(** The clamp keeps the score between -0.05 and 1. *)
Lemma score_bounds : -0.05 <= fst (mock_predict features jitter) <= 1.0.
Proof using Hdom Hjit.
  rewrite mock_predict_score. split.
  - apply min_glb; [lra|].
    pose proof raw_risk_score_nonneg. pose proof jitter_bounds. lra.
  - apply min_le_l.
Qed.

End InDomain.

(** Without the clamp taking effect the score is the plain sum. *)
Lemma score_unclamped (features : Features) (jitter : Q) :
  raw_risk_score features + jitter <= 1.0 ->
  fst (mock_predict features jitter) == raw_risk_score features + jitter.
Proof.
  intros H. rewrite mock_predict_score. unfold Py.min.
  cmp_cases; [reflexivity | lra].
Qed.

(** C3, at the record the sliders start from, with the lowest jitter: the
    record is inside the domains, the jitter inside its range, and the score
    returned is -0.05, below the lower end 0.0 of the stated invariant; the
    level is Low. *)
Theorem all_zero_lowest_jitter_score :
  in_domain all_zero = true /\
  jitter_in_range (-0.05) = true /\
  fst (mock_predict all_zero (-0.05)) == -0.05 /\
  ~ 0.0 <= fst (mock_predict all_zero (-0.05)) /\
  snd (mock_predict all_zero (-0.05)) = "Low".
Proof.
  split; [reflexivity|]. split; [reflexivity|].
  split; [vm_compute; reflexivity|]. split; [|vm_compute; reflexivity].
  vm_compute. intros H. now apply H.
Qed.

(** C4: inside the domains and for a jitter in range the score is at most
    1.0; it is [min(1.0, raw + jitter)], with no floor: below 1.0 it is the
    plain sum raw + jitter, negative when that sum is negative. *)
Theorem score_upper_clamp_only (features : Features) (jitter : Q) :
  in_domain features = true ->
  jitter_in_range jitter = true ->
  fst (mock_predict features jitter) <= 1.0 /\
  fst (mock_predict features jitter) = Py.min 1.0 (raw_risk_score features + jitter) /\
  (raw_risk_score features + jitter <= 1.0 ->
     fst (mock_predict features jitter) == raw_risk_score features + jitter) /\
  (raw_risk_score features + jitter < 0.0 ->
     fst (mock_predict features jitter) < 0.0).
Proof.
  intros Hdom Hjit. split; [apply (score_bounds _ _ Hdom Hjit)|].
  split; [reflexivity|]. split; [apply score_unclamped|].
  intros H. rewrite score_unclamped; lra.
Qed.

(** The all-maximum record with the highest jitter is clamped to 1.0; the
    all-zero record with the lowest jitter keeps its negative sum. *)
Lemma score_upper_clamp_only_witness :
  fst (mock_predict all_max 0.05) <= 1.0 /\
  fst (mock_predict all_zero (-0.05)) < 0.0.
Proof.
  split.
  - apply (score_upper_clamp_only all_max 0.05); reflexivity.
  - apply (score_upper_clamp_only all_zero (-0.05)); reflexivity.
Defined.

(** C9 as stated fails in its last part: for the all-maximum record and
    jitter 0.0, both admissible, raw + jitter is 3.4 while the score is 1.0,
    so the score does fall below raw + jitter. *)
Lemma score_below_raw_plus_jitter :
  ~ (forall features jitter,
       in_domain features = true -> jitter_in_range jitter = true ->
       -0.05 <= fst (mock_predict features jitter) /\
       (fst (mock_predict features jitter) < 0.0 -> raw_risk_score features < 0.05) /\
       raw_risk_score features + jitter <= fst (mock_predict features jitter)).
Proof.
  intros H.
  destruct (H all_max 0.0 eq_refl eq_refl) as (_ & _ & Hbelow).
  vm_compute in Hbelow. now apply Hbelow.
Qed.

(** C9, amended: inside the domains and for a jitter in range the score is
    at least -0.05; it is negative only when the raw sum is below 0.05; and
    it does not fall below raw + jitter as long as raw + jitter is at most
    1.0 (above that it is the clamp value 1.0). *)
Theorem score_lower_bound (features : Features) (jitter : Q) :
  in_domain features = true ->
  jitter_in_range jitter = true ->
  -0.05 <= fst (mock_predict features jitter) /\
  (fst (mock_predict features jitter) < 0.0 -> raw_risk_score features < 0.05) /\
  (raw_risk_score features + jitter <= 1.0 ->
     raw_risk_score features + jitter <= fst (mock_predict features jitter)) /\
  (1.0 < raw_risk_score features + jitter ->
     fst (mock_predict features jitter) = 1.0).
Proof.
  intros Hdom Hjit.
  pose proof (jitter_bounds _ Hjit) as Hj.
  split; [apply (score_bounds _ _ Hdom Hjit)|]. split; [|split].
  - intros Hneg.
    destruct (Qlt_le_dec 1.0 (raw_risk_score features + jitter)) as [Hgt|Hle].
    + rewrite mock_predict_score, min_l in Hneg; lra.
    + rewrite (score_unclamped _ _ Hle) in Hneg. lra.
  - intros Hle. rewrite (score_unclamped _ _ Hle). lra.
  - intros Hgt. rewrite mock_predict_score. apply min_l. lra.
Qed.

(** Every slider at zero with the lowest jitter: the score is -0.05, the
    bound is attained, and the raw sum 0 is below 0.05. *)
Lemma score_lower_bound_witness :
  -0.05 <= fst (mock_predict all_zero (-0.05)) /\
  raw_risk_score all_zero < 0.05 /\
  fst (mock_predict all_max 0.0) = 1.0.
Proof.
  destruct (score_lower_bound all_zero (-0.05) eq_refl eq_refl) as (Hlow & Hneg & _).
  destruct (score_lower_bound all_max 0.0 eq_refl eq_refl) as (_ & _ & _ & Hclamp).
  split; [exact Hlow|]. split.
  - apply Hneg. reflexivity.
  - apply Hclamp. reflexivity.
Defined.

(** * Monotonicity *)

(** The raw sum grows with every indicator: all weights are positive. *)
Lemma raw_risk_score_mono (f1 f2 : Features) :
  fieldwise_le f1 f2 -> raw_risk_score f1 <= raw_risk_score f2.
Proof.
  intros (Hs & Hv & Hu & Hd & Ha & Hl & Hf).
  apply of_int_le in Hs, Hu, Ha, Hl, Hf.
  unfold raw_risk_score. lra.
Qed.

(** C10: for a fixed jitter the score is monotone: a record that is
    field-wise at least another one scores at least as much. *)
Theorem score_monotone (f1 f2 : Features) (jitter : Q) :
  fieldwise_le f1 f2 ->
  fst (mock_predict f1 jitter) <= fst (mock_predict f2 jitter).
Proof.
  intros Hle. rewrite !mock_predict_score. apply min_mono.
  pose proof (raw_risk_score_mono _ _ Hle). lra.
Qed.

**WHAT IS REQUIRED**
Without leaving anything out, output all of the data above exactly.

**SOLUTION TO THE PROBLEM**
(** The clamp keeps the score between -0.05 and 1. *)
Lemma score_bounds : -0.05 <= fst (mock_predict features jitter) <= 1.0.
Proof using Hdom Hjit.
  rewrite mock_predict_score. split.
  - apply min_glb; [lra|].
    pose proof raw_risk_score_nonneg. pose proof jitter_bounds. lra.
  - apply min_le_l.
Qed.

End InDomain.

(** Without the clamp taking effect the score is the plain sum. *)
Lemma score_unclamped (features : Features) (jitter : Q) :
  raw_risk_score features + jitter <= 1.0 ->
  fst (mock_predict features jitter) == raw_risk_score features + jitter.
Proof.
  intros H. rewrite mock_predict_score. unfold Py.min.
  cmp_cases; [reflexivity | lra].
Qed.

(** C3, at the record the sliders start from, with the lowest jitter: the
    record is inside the domains, the jitter inside its range, and the score
    returned is -0.05, below the lower end 0.0 of the stated invariant; the
    level is Low. *)
Theorem all_zero_lowest_jitter_score :
  in_domain all_zero = true /\
  jitter_in_range (-0.05) = true /\
  fst (mock_predict all_zero (-0.05)) == -0.05 /\
  ~ 0.0 <= fst (mock_predict all_zero (-0.05)) /\
  snd (mock_predict all_zero (-0.05)) = "Low".
Proof.
  split; [reflexivity|]. split; [reflexivity|].
  split; [vm_compute; reflexivity|]. split; [|vm_compute; reflexivity].
  vm_compute. intros H. now apply H.
Qed.

(** C4: inside the domains and for a jitter in range the score is at most
    1.0; it is [min(1.0, raw + jitter)], with no floor: below 1.0 it is the
    plain sum raw + jitter, negative when that sum is negative. *)
Theorem score_upper_clamp_only (features : Features) (jitter : Q) :
  in_domain features = true ->
  jitter_in_range jitter = true ->
  fst (mock_predict features jitter) <= 1.0 /\
  fst (mock_predict features jitter) = Py.min 1.0 (raw_risk_score features + jitter) /\
  (raw_risk_score features + jitter <= 1.0 ->
     fst (mock_predict features jitter) == raw_risk_score features + jitter) /\
  (raw_risk_score features + jitter < 0.0 ->
     fst (mock_predict features jitter) < 0.0).
Proof.
  intros Hdom Hjit. split; [apply (score_bounds _ _ Hdom Hjit)|].
  split; [reflexivity|]. split; [apply score_unclamped|].
  intros H. rewrite score_unclamped; lra.
Qed.

(** The all-maximum record with the highest jitter is clamped to 1.0; the
    all-zero record with the lowest jitter keeps its negative sum. *)
Lemma score_upper_clamp_only_witness :
  fst (mock_predict all_max 0.05) <= 1.0 /\
  fst (mock_predict all_zero (-0.05)) < 0.0.
Proof.
  split.
  - apply (score_upper_clamp_only all_max 0.05); reflexivity.
  - apply (score_upper_clamp_only all_zero (-0.05)); reflexivity.
Defined.

(** C9 as stated fails in its last part: for the all-maximum record and
    jitter 0.0, both admissible, raw + jitter is 3.4 while the score is 1.0,
    so the score does fall below raw + jitter. *)
Lemma score_below_raw_plus_jitter :
  ~ (forall features jitter,
       in_domain features = true -> jitter_in_range jitter = true ->
       -0.05 <= fst (mock_predict features jitter) /\
       (fst (mock_predict features jitter) < 0.0 -> raw_risk_score features < 0.05) /\
       raw_risk_score features + jitter <= fst (mock_predict features jitter)).
Proof.
  intros H.
  destruct (H all_max 0.0 eq_refl eq_refl) as (_ & _ & Hbelow).
  vm_compute in Hbelow. now apply Hbelow.
Qed.

(** C9, amended: inside the domains and for a jitter in range the score is
    at least -0.05; it is negative only when the raw sum is below 0.05; and
    it does not fall below raw + jitter as long as raw + jitter is at most
    1.0 (above that it is the clamp value 1.0). *)
Theorem score_lower_bound (features : Features) (jitter : Q) :
  in_domain features = true ->
  jitter_in_range jitter = true ->
  -0.05 <= fst (mock_predict features jitter) /\
  (fst (mock_predict features jitter) < 0.0 -> raw_risk_score features < 0.05) /\
  (raw_risk_score features + jitter <= 1.0 ->
     raw_risk_score features + jitter <= fst (mock_predict features jitter)) /\
  (1.0 < raw_risk_score features + jitter ->
     fst (mock_predict features jitter) = 1.0).
Proof.
  intros Hdom Hjit.
  pose proof (jitter_bounds _ Hjit) as Hj.
  split; [apply (score_bounds _ _ Hdom Hjit)|]. split; [|split].
  - intros Hneg.
    destruct (Qlt_le_dec 1.0 (raw_risk_score features + jitter)) as [Hgt|Hle].
    + rewrite mock_predict_score, min_l in Hneg; lra.
    + rewrite (score_unclamped _ _ Hle) in Hneg. lra.
  - intros Hle. rewrite (score_unclamped _ _ Hle). lra.
  - intros Hgt. rewrite mock_predict_score. apply min_l. lra.
Qed.

(** Every slider at zero with the lowest jitter: the score is -0.05, the
    bound is attained, and the raw sum 0 is below 0.05. *)
Lemma score_lower_bound_witness :
  -0.05 <= fst (mock_predict all_zero (-0.05)) /\
  raw_risk_score all_zero < 0.05 /\
  fst (mock_predict all_max 0.0) = 1.0.
Proof.
  destruct (score_lower_bound all_zero (-0.05) eq_refl eq_refl) as (Hlow & Hneg & _).
  destruct (score_lower_bound all_max 0.0 eq_refl eq_refl) as (_ & _ & _ & Hclamp).
  split; [exact Hlow|]. split.
  - apply Hneg. reflexivity.
  - apply Hclamp. reflexivity.
Defined.

(** * Monotonicity *)

(** The raw sum grows with every indicator: all weights are positive. *)
Lemma raw_risk_score_mono (f1 f2 : Features) :
  fieldwise_le f1 f2 -> raw_risk_score f1 <= raw_risk_score f2.
Proof.
  intros (Hs & Hv & Hu & Hd & Ha & Hl & Hf).
  apply of_int_le in Hs, Hu, Ha, Hl, Hf.
  unfold raw_risk_score. lra.
Qed.

(** C10: for a fixed jitter the score is monotone: a record that is
    field-wise at least another one scores at least as much. *)
Theorem score_monotone (f1 f2 : Features) (jitter : Q) :
  fieldwise_le f1 f2 ->
  fst (mock_predict f1 jitter) <= fst (mock_predict f2 jitter).
Proof.
  intros Hle. rewrite !mock_predict_score. apply min_mono.
  pose proof (raw_risk_score_mono _ _ Hle). lra.
Qed.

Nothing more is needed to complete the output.